» **EXERCISE REQUIREMENTS**: Out of the entries that follow, copy each line containing "rewrite".

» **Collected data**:
Lemma square_sub_swap (x y : Binary64.num) :
  Binary64.Math_pow2 (Binary64.sub x y) = Binary64.Math_pow2 (Binary64.sub y x).
Proof.
  unfold Binary64.Math_pow2.
  destruct (sub_swap x y) as [-> | [-> ->]]; [|reflexivity].
  now rewrite mul_opp_opp.
Qed.

Lemma sum_sq_binary64_sym (catalog : list string) (a b : Player) :
  Binary64.sum_sq catalog a b = Binary64.sum_sq catalog b a.
Proof.
  unfold Binary64.sum_sq. generalize (Binary64.of_Z 0).
  induction catalog as [|m catalog IH]; intros acc; simpl; [reflexivity|].
  rewrite square_sub_swap. apply IH.
Qed.

Lemma sub_self (x : Binary64.num) :
  Binary64.finite x -> Binary64.sub x x = S754_zero false.
Proof.
  destruct x as [s|s| |s m e]; try contradiction; intros _.
  - now destruct s.
  - unfold Binary64.sub, SFsub. now rewrite Z.sub_diag.
Qed.

(** The largest distance is a positive number. *)
Lemma maxDist_binary64_positive (n : nat) :
  (1 <= n <= 1000)%nat ->
  exists (m : positive) (e : Z),
    Binary64.Math_sqrt
      (Binary64.mul (Binary64.mul (Binary64.of_Z (Z.of_nat n)) (Binary64.of_Z 100))
                    (Binary64.of_Z 100))
    = S754_finite false m e.
Proof.
  intros Hn.
  destruct (max_square_binary64 n Hn) as (un & Hun & Hun1 & Hun2).
  assert (1 <= inject_Z (Z.of_nat n) /\ inject_Z (Z.of_nat n) <= 1000)%Q as [Hn1 Hn2].
  { split; [change 1%Q with (inject_Z 1) | change 1000%Q with (inject_Z 1000)];
      rewrite <- Zle_Qle; lia. }
  assert (0 < un)%Q as Hun0 by lra.
  destruct (to_Q_positive _ _ Hun Hun0) as (mn & en & Hneq & _).
  assert (Binary64.nonneg
            (Binary64.mul (Binary64.mul (Binary64.of_Z (Z.of_nat n)) (Binary64.of_Z 100))
                          (Binary64.of_Z 100))) as Hnn by (rewrite Hneq; exact I).
  pose proof err_4096 as He.
  destruct (sqrt_value _ un 4096 Hun Hnn ltac:(lra) ltac:(lra)
              ltac:(vm_compute; discriminate)) as (um & Hum & Hum1 & _).
  assert (1 <= sqrt (Q2R un))%R as Hroot.
  { rewrite <- sqrt_1 at 1. apply sqrt_le_1_alt.
    replace 1%R with (Q2R 1) by (unfold Q2R; simpl; field). apply Qle_Rle. lra. }
  apply Qle_Rle in He.
  replace (Q2R (1 # 1000000000)) with (/ 1000000000)%R in He by (unfold Q2R; simpl; field).
  assert (0 < um)%Q as Hum0.
  { apply Rlt_Qlt. replace (Q2R 0) with 0%R by (unfold Q2R; simpl; field). lra. }
  destruct (to_Q_positive _ _ Hum Hum0) as (my & ey & Hmeq & _).
  now exists my, ey.
Qed.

» **ANSWER TO THE PROBLEM**:
  now rewrite mul_opp_opp.
  rewrite square_sub_swap. apply IH.
  - unfold Binary64.sub, SFsub. now rewrite Z.sub_diag.
      rewrite <- Zle_Qle; lia. }
                          (Binary64.of_Z 100))) as Hnn by (rewrite Hneq; exact I).
  { rewrite <- sqrt_1 at 1. apply sqrt_le_1_alt.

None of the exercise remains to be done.